■ **Work to complete**
In the entries below, which lines run from the one containing "q') => drain q'" to the one containing "Lemma publish_single (A"? Copy exactly those lines, ends included, and no others.

■ **Records provided**

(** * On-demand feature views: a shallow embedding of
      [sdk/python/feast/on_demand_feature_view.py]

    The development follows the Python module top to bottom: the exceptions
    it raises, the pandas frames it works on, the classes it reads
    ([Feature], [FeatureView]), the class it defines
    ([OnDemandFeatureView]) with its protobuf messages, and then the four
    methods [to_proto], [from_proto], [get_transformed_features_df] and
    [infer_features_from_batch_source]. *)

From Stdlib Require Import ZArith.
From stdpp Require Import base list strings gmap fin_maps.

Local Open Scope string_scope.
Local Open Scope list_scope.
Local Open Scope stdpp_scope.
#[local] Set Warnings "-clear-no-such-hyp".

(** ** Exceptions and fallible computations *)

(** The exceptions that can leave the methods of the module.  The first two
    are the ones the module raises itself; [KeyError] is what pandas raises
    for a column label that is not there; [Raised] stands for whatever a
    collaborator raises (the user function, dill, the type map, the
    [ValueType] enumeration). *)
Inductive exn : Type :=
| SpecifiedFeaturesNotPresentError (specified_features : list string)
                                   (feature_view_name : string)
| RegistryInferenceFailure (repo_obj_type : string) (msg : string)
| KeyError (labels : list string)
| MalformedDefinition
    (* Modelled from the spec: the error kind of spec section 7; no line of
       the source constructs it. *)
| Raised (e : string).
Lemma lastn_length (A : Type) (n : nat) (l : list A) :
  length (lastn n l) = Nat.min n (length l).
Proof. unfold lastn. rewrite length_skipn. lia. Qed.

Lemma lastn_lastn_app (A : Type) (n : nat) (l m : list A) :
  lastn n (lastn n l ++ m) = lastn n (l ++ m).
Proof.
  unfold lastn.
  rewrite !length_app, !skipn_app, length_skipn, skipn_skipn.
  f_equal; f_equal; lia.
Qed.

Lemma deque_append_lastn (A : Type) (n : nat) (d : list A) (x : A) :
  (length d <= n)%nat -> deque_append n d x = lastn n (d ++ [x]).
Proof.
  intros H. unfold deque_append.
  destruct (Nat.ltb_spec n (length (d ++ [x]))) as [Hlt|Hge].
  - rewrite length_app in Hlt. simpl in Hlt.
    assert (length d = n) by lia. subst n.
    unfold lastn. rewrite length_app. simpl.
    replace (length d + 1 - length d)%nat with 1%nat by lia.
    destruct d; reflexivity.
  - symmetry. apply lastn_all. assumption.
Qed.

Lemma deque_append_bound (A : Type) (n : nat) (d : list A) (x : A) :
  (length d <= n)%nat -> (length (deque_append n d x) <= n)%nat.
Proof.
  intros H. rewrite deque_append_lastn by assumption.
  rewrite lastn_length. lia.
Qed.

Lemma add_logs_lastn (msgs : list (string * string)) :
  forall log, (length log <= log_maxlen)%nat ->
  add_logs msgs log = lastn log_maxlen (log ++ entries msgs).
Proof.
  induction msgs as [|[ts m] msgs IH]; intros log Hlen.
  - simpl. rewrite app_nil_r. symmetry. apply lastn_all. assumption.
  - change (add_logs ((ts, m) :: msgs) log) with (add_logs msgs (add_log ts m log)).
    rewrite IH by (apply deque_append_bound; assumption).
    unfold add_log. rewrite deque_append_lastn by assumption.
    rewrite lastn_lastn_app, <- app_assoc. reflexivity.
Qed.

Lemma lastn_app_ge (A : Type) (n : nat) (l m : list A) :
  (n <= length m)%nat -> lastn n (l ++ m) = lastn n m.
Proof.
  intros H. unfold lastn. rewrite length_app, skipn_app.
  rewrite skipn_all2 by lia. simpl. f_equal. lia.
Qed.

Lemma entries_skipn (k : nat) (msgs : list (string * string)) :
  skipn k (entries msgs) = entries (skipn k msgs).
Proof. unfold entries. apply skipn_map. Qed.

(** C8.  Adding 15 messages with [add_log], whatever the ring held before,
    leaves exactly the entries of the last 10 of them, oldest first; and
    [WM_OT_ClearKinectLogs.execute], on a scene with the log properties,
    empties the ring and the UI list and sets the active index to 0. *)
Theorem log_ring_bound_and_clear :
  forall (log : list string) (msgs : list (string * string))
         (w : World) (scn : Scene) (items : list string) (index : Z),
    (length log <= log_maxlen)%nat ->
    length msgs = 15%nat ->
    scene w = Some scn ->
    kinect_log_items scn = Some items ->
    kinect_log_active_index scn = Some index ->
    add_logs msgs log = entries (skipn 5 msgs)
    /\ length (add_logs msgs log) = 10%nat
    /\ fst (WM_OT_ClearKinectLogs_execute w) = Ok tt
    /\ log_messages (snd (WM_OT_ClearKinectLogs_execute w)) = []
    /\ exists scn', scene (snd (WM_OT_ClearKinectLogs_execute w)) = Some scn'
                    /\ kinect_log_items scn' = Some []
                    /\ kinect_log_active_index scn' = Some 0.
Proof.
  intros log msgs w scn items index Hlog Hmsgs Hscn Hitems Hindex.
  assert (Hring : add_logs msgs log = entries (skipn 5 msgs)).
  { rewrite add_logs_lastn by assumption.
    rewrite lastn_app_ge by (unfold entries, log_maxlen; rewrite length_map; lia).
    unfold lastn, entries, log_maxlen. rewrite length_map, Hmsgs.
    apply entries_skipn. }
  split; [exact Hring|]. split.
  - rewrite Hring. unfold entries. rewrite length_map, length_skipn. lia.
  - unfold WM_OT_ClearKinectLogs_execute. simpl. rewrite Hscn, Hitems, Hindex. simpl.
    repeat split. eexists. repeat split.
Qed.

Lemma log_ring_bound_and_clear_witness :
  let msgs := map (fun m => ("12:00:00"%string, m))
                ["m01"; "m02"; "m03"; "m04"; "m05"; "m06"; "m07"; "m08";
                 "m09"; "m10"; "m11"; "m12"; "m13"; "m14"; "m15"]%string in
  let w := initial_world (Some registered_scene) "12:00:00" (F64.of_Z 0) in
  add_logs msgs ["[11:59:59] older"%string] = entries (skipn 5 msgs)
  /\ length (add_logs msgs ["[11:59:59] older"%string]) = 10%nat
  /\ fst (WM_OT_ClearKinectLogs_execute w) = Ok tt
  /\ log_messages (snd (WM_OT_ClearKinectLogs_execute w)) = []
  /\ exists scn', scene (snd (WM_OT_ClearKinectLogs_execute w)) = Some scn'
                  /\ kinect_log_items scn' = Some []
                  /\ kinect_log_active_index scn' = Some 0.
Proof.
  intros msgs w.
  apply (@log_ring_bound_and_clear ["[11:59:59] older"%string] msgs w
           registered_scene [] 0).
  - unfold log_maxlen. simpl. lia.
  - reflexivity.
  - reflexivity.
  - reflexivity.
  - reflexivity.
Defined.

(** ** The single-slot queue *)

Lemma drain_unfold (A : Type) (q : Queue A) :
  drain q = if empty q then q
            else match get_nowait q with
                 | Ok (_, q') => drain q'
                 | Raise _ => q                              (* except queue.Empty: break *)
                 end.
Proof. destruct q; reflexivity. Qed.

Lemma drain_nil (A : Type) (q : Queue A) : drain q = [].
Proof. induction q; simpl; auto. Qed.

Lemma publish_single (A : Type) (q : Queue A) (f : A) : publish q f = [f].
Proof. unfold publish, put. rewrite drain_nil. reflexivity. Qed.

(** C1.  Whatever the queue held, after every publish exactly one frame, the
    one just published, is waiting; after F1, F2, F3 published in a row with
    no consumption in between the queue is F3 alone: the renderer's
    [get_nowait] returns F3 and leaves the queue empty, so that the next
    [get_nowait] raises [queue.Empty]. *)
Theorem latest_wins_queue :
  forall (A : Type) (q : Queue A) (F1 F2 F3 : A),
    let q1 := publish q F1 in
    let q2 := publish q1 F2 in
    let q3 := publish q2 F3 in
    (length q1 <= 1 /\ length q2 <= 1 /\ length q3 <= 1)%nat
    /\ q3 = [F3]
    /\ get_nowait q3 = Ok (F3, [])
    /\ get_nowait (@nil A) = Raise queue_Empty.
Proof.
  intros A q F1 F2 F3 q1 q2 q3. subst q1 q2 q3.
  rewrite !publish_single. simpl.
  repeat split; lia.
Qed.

■ **Written response**
                 | Ok (_, q') => drain q'
                 | Raise _ => q                              (* except queue.Empty: break *)
                 end.
Proof. destruct q; reflexivity. Qed.

Lemma drain_nil (A : Type) (q : Queue A) : drain q = [].
Proof. induction q; simpl; auto. Qed.

Lemma publish_single (A : Type) (q : Queue A) (f : A) : publish q f = [f].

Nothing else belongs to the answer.